As the F46 category was not on the competition schedule in the next two editions of the quadrennial Games in 2008 and 2012, Jhajharia missed the chance to further stamp his class and win more medals.
But Jhajharia has never allowed setbacks to impact his dreams and desires – not even when his left arm was amputated after coming in contact with a live high-power electrical wire when he was just 8. He continued working hard and kept himself in shape for the next opportunity.
His wait finally ended in 2016 when the F46 category was back on the Paralympic Games programme and Jhajharia went on to win his second gold medal at Rio de Janeiro, Brazil, and also improved on his world record by throwing the javelin to a distance of 63.97 metres.
Opportunity is there for Jhajharia once again with the F46 category being included in the sports programme for the Tokyo 2020 Paralympic Games, to be held from 24 August-5 September.
So, he has decided to give his best effort for a shot at winning his third gold.
“I had to wait for 12 years after winning my first gold medal in 2004. I made the most of the opportunity and bagged my second gold at Rio de Janeiro. I don’t want to miss this opportunity in Tokyo,” said Jhajharia.
Tokyo will present the seasoned athlete from Churu district in Rajasthan another opportunity to further cement his place in the history of Indian sport as the only Indian to win three gold medals in individual sports in the Olympics and Paralympics. Only a few hockey players have won three Olympic gold medals for India.
Jhajharia, who in 2017 became the first Para athlete to receive the Rajiv Gandhi Khel Ratna -the highest award in sports given by the Indian government- is currently training hard at the national coaching camp at the Sports Authority of India’s regional centre at Gandhi Nagar, Gujarat, preparing for the Tokyo Paralympics.
After his preparations were disrupted like everyone else’s by the COVID pandemic in 2020 and he was forced to sit at home for nearly six months due to a nation-wide lockdown, Jhajharia has started serious training and following a strict regimen set by his personal coach Sunil Tanwar.
“I am training hard and following a well-thought-out programme set by my personal coach Sunil Tanwar. I am confident that just like in Athens and Rio, I will win a gold medal in Tokyo too,” said Jhajharia, who has also been honoured with the Padma Shri, the top civilian award given by the Indian government.
Besides winning the gold medal in Tokyo, Jhajharia has set himself another target – to improve upon on his own world record.
“When I set the world record for the first time in 2004, it stayed till 2016 when I broke the record myself. Now, for Tokyo, I have set myself the target to further extend the world record so that it stays in my name for many years,” said Jhajaria.
He is also aware that the clock is ticking and he may not get another chance in 2024. Jhajharia will be celebrating his 40th birthday in June 2021 and may not be able to participate in the next Paralympics in Paris in 2024.
He does not want to miss this opportunity to add another gold and world record to his tally in a glittering career in which he has won a gold (2013) and a silver medal at World Championships, a silver in the Asian Para Games, gold at 2002 FESPIC Games in South Korea and a gold medal at the 2016 Asia-Oceania Championship in Dubai.

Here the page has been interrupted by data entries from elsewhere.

(* ===== verification/VmDemo.v ===== *)
(** A small memory with one address space, on which the theorems of vm.c are
    applied. *)

From stdpp Require Import functions base numbers list strings.
From S2P Require Import Xv6 Prelude Kstring Kalloc Vm PageTable Uvm Copyuvm.

Definition demo_end : Z := 0x80110000.
Definition demo_data : Z := 0x80108000.
(** Page [i] of the memory. *)
Definition pg_at (i : Z) : Z := demo_end + 4096 * i.
Definition demo_me : thread := Thread 1 false.

Lemma demo_end_ok : KERNBASE + EXTMEM <= demo_end.
Proof. vm_const. unfold demo_end. lia. Qed.

Lemma demo_data_ok : demo_data mod 4096 = 0 /\ KERNLINK < demo_data < KERNBASE + PHYSTOP.
Proof. split; [done|]. vm_const. unfold demo_data. lia. Qed.

Lemma pg_at_page i : 0 <= i < 100 -> page demo_end (pg_at i).
Proof.
  intros Hi. unfold page, pg_at, demo_end. vm_const. split; [Z.to_euclidean_division_equations; lia|]. lia.
Qed.

Lemma pg_at_inj i j : i <> j -> pg_at i <> pg_at j.
Proof. unfold pg_at. lia. Qed.

(** Memory after pages are freed in turn. *)
Definition freed (l : list Z) : kmem :=
  foldr (fun v k => Kmem (use_lock k) v (junk_page (ram k) v (freelist k))) empty_kmem l.

Lemma freed_represents l : Forall (page demo_end) l -> NoDup l -> represents demo_end (freed l) l /\ wf_mem (ram (freed l)).
Proof.
  induction l as [|v l IH]; intros Hp Hn; [split; [apply empty_represents|]; intros x; cbn; lia|].
  apply Forall_cons in Hp as [Pv Hp]. apply NoDup_cons in Hn as [Nv Hn]. destruct (IH Hp Hn) as [R W]. cbn [freed foldr].
  split; [by apply represents_free|]. by apply wf_junk.
Qed.

Definition demo_pages : list Z := map pg_at [0; 1; 2; 3; 4].

Lemma demo_pages_ok : Forall (page demo_end) demo_pages /\ NoDup demo_pages.
Proof.
  split.
  - unfold demo_pages. cbn [map]. repeat apply Forall_cons_2; try apply Forall_nil_2; apply pg_at_page; lia.
  - apply (bool_decide_unpack _). vm_compute. exact I.
Qed.

(** One address space with page 2 mapped at address 0 and page 1 as its table. *)
Lemma demo_space : exists k, uvm_ok demo_end k [pg_at 3; pg_at 4] (pg_at 0) /\
  forall va, 0 <= va < 2 ^ 32 -> entry (ram k) (pg_at 0) va = if va / 4096 =? 0 then fresh_entry (pg_at 2) else 0.
Proof.
  pose proof demo_end_ok as He. destruct demo_pages_ok as [Hp Hn]. destruct (freed_represents demo_pages Hp Hn) as [R0 W0].
  set (k0 := freed demo_pages) in *. clearbody k0. unfold demo_pages in R0. cbn [map] in R0.
  assert (Lkmem ∉ ([] : list lockid)) as Hh by apply not_elem_of_nil.
  destruct (kalloc_runs demo_end demo_me [] [] k0 _ R0 Hh) as (k1 & _ & R1 & Em1 & Eu1). cbn [tail] in R1.
  destruct (new_dir demo_end k0 k1 _ _ R0 R1 Em1 W0 Eu1) as (B2 & E2 & N2).
  set (k2 := Kmem _ _ _) in *. clearbody k2. pose proof (bt_ok _ _ _ _ _ _ _ B2) as U2.
  destruct (kalloc_runs demo_end demo_me [] [] k2 _ (po_free _ _ _ _ (uo_dir _ _ _ _ U2)) Hh) as (k3 & _ & R3 & Em3 & Eu3). cbn [tail] in R3.
  destruct (new_table demo_end k2 k3 (pg_at 1) _ (pg_at 0) 0 (uo_dir _ _ _ _ U2) R3 Em3 Eu3 ltac:(lia)) as (V4 & E4 & D4 & T4).
  { apply not_true_is_false. intros E. apply (N2 (tab (ram k2) (pg_at 0) (PDX 0))). exists (PDX 0). split; [apply PDX_range|by split]. }
  set (k4 := Kmem _ _ _) in *. clearbody k4.
  assert (uvm_ok demo_end k4 [pg_at 2; pg_at 3; pg_at 4] (pg_at 0)) as U4.
  { eapply uvm_ok_kept; [exact U2|apply V4|intros va Hva; by apply E4, user_range|]. intros va Hva. by rewrite E2. }
  destruct (kalloc_fill demo_end demo_me [] [] k4 (pg_at 2) _ (pg_at 0) (fun m => m) U4 Hh) as (k5 & _ & Pp & Em5 & _ & U6 & Ap & E6 & K6 & _ & T6);
    [done|done|]. set (k6 := Kmem _ _ _) in *.
  assert (present (dirent (ram k6) (pg_at 0) (PDX 0)) = true) as D6.
  { unfold k6. cbn [ram]. by rewrite Em5. }
  clearbody k6.
  destruct (fresh_entry_fields demo_end (pg_at 2) Pp) as (F1 & F2 & F3 & F4).
  destruct (set_entry demo_end k6 _ (pg_at 0) 0 (fresh_entry (pg_at 2)) (uo_dir _ _ _ _ U6) ltac:(lia) D6 F1) as [V7 E7].
  set (k7 := Kmem _ _ _) in *.
  assert (forall va, 0 <= va < 2 ^ 32 -> entry (ram k7) (pg_at 0) va = if va / 4096 =? 0 then fresh_entry (pg_at 2) else 0) as E.
  { intros va Hva. rewrite E7, E6, E4, E2 by done. done. }
  exists k7. split; [|done]. split; [apply V7|..].
  - intros va Hva. unfold upage. rewrite E by (by apply user_range). destruct (va / 4096 =? 0); [|done]. intros _. rewrite F3. apply V7, Ap.
  - intros a b Ha Hb. unfold upage. rewrite !E by (by apply user_range).
    destruct (Z.eqb_spec (a / 4096) 0), (Z.eqb_spec (b / 4096) 0); try done. by intros; congruence.
Qed.

Lemma no_locks : Lkmem ∉ ([] : list lockid).
Proof. apply not_elem_of_nil. Qed.

Lemma allocuvm_grows_or_restores_witness : exists k free r k' free',
  allocuvm demo_end (pg_at 0) 4096 8192 (Ctx demo_me [] []) k = Ret r (Ctx demo_me [] []) k' /\
  (r = 8192 /\ grown demo_end k free (pg_at 0) 4096 8192 [] k' free' \/
   r = 0 /\ restored demo_end k free (pg_at 0) [] k' free' /\ Z.of_nat (length free) <= 1025).
Proof.
  destruct demo_space as (k & U & E). exists k, [pg_at 3; pg_at 4].
  apply (allocuvm_grows_or_restores demo_end demo_end_ok demo_me [] [] k [pg_at 3; pg_at 4] (pg_at 0) 4096 8192 U no_locks).
  - lia.
  - vm_const. lia.
  - intros va H1 H2. change (PGROUNDUP 4096) with 4096 in H1. rewrite E by (Z.to_euclidean_division_equations; lia).
    destruct (Z.eqb_spec (va / 4096) 0); [Z.to_euclidean_division_equations; lia|done].
Defined.

Lemma deallocuvm_frees_pages_witness : exists k free k' free',
  deallocuvm demo_end (pg_at 0) 4096 0 (Ctx demo_me [] []) k = Ret 0 (Ctx demo_me [] []) k' /\
  unmapped demo_end k free (pg_at 0) 0 4096 k' free'.
Proof.
  destruct demo_space as (k & U & E). exists k, [pg_at 3; pg_at 4].
  apply (deallocuvm_frees_pages demo_end demo_end_ok demo_me [] [] k [pg_at 3; pg_at 4] (pg_at 0) 4096 0 U no_locks).
  - lia.
  - vm_const. lia.
Defined.

Lemma freevm_frees_all_witness : exists k (free : list Z) k' (free' : list Z),
  freevm demo_end (pg_at 0) (Ctx demo_me [] []) k = Ret tt (Ctx demo_me [] []) k' /\
  (forall p, p ∈ free' <-> p ∈ free \/ owned k (pg_at 0) p).
Proof.
  destruct demo_space as (k & U & E). exists k, [pg_at 3; pg_at 4].
  destruct (freevm_frees_all demo_end demo_end_ok demo_me [] [] k [pg_at 3; pg_at 4] (pg_at 0) U no_locks) as (k' & f' & R & _ & H & _).
  exists k', f'. split; [exact R|exact H].
Defined.

Lemma copyuvm_copies_witness : exists k free d k' free',
  copyuvm demo_end demo_data (pg_at 0) 4096 (Ctx demo_me [] []) k = Ret d (Ctx demo_me [] []) k' /\
  (d <> 0 /\ copied demo_end demo_data k free (pg_at 0) d 4096 k' free' \/
   d = 0 /\ undone demo_end k free k' free' /\ Z.of_nat (length free) <= 1026).
Proof.
  destruct demo_space as (k & U & E). exists k, [pg_at 3; pg_at 4]. destruct demo_data_ok as [D1 D2].
  apply (copyuvm_copies demo_end demo_end_ok demo_data D1 D2 demo_me [] [] k [pg_at 3; pg_at 4] (pg_at 0) 4096 U no_locks).
  - vm_const. lia.
  - intros va Hva. rewrite E by lia. replace (va / 4096) with 0 by (Z.to_euclidean_division_equations; lia).
    apply (fresh_entry_fields demo_end). apply pg_at_page. lia.
Defined.

Lemma setupkvm_maps_kernel_witness : exists d k' free',
  setupkvm demo_end demo_data (Ctx demo_me [] []) (freed demo_pages) = Ret d (Ctx demo_me [] []) k' /\
  (d <> 0 /\ built demo_end (freed demo_pages) demo_pages d [] k' free' /\
    (forall va, 0 <= va < 2 ^ 32 -> entry (ram k') d va = kernel_entry demo_data va) \/
   d = 0 /\ undone demo_end (freed demo_pages) demo_pages k' free' /\ Z.of_nat (length demo_pages) <= 1025).
Proof.
  destruct demo_data_ok as [D1 D2]. destruct demo_pages_ok as [P1 P2]. destruct (freed_represents demo_pages P1 P2) as [R W].
  apply (setupkvm_maps_kernel demo_end demo_end_ok demo_data D1 D2 demo_me [] [] (freed demo_pages) demo_pages R W no_locks).
Defined.

Lemma copyout_stores_bytes_witness : exists k free k',
  copyout (pg_at 0) 100 [7; 8] (Ctx demo_me [] []) k = Ret 0 (Ctx demo_me [] []) k' /\ stored demo_end k free (pg_at 0) 100 [7; 8] k'.
Proof.
  destruct demo_space as (k & U & E). exists k, [pg_at 3; pg_at 4].
  apply (copyout_stores_bytes demo_end demo_me [] [] k [pg_at 3; pg_at 4] (pg_at 0) 100 [7; 8] U).
  - lia.
  - vm_const. cbn. lia.
  - intros a Ha. cbn [length] in Ha. rewrite E by lia. replace (a / 4096) with 0 by (Z.to_euclidean_division_equations; lia).
    split; [|done]. apply (fresh_entry_fields demo_end). apply pg_at_page. lia.
  - repeat apply Forall_cons_2; try apply Forall_nil_2; lia.
Defined.

Lemma uva2ka_null_table_witness : exists k, uva2ka (pg_at 0) 0 (Ctx demo_me [] []) k = Undef "null pointer".
Proof.
  destruct demo_pages_ok as [P1 P2]. destruct (freed_represents demo_pages P1 P2) as [R W].
  destruct (kalloc_runs demo_end demo_me [] [] _ _ R no_locks) as (k1 & _ & R1 & Em1 & Eu1).
  destruct (new_dir demo_end (freed demo_pages) k1 (pg_at 0) _ R R1 Em1 W Eu1) as (B & _ & N).
  eexists. apply (uva2ka_null_table demo_end demo_me [] [] _ _ (pg_at 0) 0 (uo_dir _ _ _ _ (bt_ok _ _ _ _ _ _ _ B))).
  apply not_true_is_false. intros H. eapply N. exists (PDX 0). split; [apply PDX_range|]. split; [exact H|reflexivity].
Defined.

In recent times, there have been some question marks over Jhajharia’s chances of winning a medal as he has taken up the job as a coach with the Sports Authority of India, the government agency responsible for coaching and infrastructure.
He has faced some competition from compatriot Sundar Singh Gurjar, who won gold in F46 category at the World Championships in 2017. However, Jhajharia says he is not bothered by what others are thinking about him and by competition.

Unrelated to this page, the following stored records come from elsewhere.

(* ===== verification/Bio.v ===== *)
(** bio.c and memide.c: the buffer cache over a disk, with the doubly linked LRU
    list kept in the [prev] and [next] pointers of the buffers.  The pointers are
    proved to represent a list of all buffers, most recently released first; the
    operations are proved to search, recycle and reorder that list, to keep at
    most one buffer per block, and to return what is on the disk. *)

From stdpp Require Import functions base numbers list strings.
From S2P Require Import Xv6 Prelude Kstring Sleeplock.

Definition B_VALID : Z := 0x2.
Definition B_DIRTY : Z := 0x4.

(** buf.h [struct buf].  Buffers are numbered 0 to [NBUF] - 1, [bcache.head] is
    [NBUF], and pointers to buffers are those numbers. *)
Record buf := Buf {
  flags : Z; dev : Z; blockno : Z; lock : sleeplock; refcnt : Z;
  prev : nat; next : nat; qnext : option nat; data : list Z }.

Definition set_flags (v : Z) (b : buf) : buf :=
  Buf v (dev b) (blockno b) (lock b) (refcnt b) (prev b) (next b) (qnext b) (data b).
Definition set_lock (v : sleeplock) (b : buf) : buf :=
  Buf (flags b) (dev b) (blockno b) v (refcnt b) (prev b) (next b) (qnext b) (data b).
Definition set_refcnt (v : Z) (b : buf) : buf :=
  Buf (flags b) (dev b) (blockno b) (lock b) v (prev b) (next b) (qnext b) (data b).
Definition set_prev (v : nat) (b : buf) : buf :=
  Buf (flags b) (dev b) (blockno b) (lock b) (refcnt b) v (next b) (qnext b) (data b).
Definition set_next (v : nat) (b : buf) : buf :=
  Buf (flags b) (dev b) (blockno b) (lock b) (refcnt b) (prev b) v (qnext b) (data b).
Definition set_qnext (v : option nat) (b : buf) : buf :=
  Buf (flags b) (dev b) (blockno b) (lock b) (refcnt b) (prev b) (next b) v (data b).
Definition set_data (v : list Z) (b : buf) : buf :=
  Buf (flags b) (dev b) (blockno b) (lock b) (refcnt b) (prev b) (next b) (qnext b) v.
(** [b->dev = dev; b->blockno = blockno; b->flags = 0; b->refcnt = 1]. *)
Definition assign (dv bn : Z) (b : buf) : buf :=
  Buf 0 dv bn (lock b) 1 (prev b) (next b) (qnext b) (data b).

Definition has_flag (f : Z) (b : buf) : bool := negb (Z.land (flags b) f =? 0).

(** The buffers, and the state of the disk driver below them. *)
Record bcache (D : Type) := Bcache { bufs : nat -> buf; disk : D }.
Arguments Bcache {D}.
Arguments bufs {D}.
Arguments disk {D}.

Definition head : nat := NBUF.

(** The driver: [iderw] transfers one locked buffer. *)
Class DiskDriver (D : Type) := { iderw : nat -> buf -> M D buf }.

Section bio.
Context {D : Type} `{DiskDriver D}.
Implicit Types (s : bcache D) (bs : nat -> buf).

Definition set_bufs bs s : bcache D := Bcache bs (disk s).
Definition upd (i : nat) (f : buf -> buf) s : bcache D := set_bufs (<[i := f (bufs s i)]> (bufs s)) s.

(** The operations of sleeplock.c on the lock of buffer [i]. *)
Definition on_lock {A} (i : nat) (m : Z -> M sleeplock A) : M (bcache D) A :=
  zoom (fun s => lock (bufs s i)) (fun k s => upd i (set_lock k) s) (m (Z.of_nat i)).

(** ... and those that only read it. *)
Definition peek_lock {A} (i : nat) (m : Z -> M sleeplock A) : M (bcache D) A :=
  zoom (fun s => lock (bufs s i)) (fun _ s => s) (m (Z.of_nat i)).

(** [bcache.head.next->prev = b; bcache.head.next = b], after the two stores to
    [b] that precede it in [binit] and [brelse]. *)
Definition push_front (i : nat) s : bcache D :=
  let s := upd i (set_next (next (bufs s head))) s in
  let s := upd i (set_prev head) s in
  let s := upd (next (bufs s head)) (set_prev i) s in
  upd head (set_next i) s.

(** The order of the stores differs between [binit] and [brelse] only in the
    place of [initsleeplock]. *)
Definition binit : M (bcache D) unit :=
  modify (upd head (set_prev head));;
  modify (upd head (set_next head));;
  modify (fun s => fold_left (fun s i => push_front i (upd i (set_lock initsleeplock) s)) (seq 0 NBUF) s).

(** A scan of the list from [b] along [step]: [Some (Some i)] when buffer [i]
    passes the test, [Some None] when the list head is reached. *)
Fixpoint scan (step : nat -> nat) (test : nat -> bool) (fuel : nat) (b : nat) : option (option nat) :=
  match fuel with
  | O => None
  | S f => if Nat.eqb b head then Some None
           else if test b then Some (Some b) else scan step test f (step b)
  end.

Definition bget (dv bn : Z) : M (bcache D) nat :=
  acquire Lbcache;;
  s <- get;;
  let bs := bufs s in
  match scan (fun i => next (bs i)) (fun i => (dev (bs i) =? dv) && (blockno (bs i) =? bn))
          (S NBUF) (next (bs head)) with
  | None => undef "buffer list without end"
  | Some (Some i) =>
      modify (upd i (fun b => set_refcnt (u32 (refcnt b + 1)) b));;
      release Lbcache;;
      on_lock i acquiresleep;;
      ret i
  | Some None =>
      match scan (fun i => prev (bs i)) (fun i => (refcnt (bs i) =? 0) && negb (has_flag B_DIRTY (bs i)))
              (S NBUF) (prev (bs head)) with
      | None => undef "buffer list without end"
      | Some (Some i) =>
          modify (upd i (assign dv bn));;
          release Lbcache;;
          on_lock i acquiresleep;;
          ret i
      | Some None => panic "bget: no buffers"
      end
  end.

“I believe I am competing against myself. I know that I hold the world record and I am confident that I can break it again. Going, by the way, I am training and my fitness levels, I am 100 percent confident that I can break the world record again,” Jhajharia said.
Before 2016, Jhajharia had a bet with his daughter that he would win a medal if she stood first in her school exam. Both father and daughter fulfilled their side of the bet.
However, Jhajharia does not need any more motivation for Tokyo 2020. The lure of a record third individual gold medal and the world record is inspiring enough for India’s most successful Paralympian to keep chasing another dream.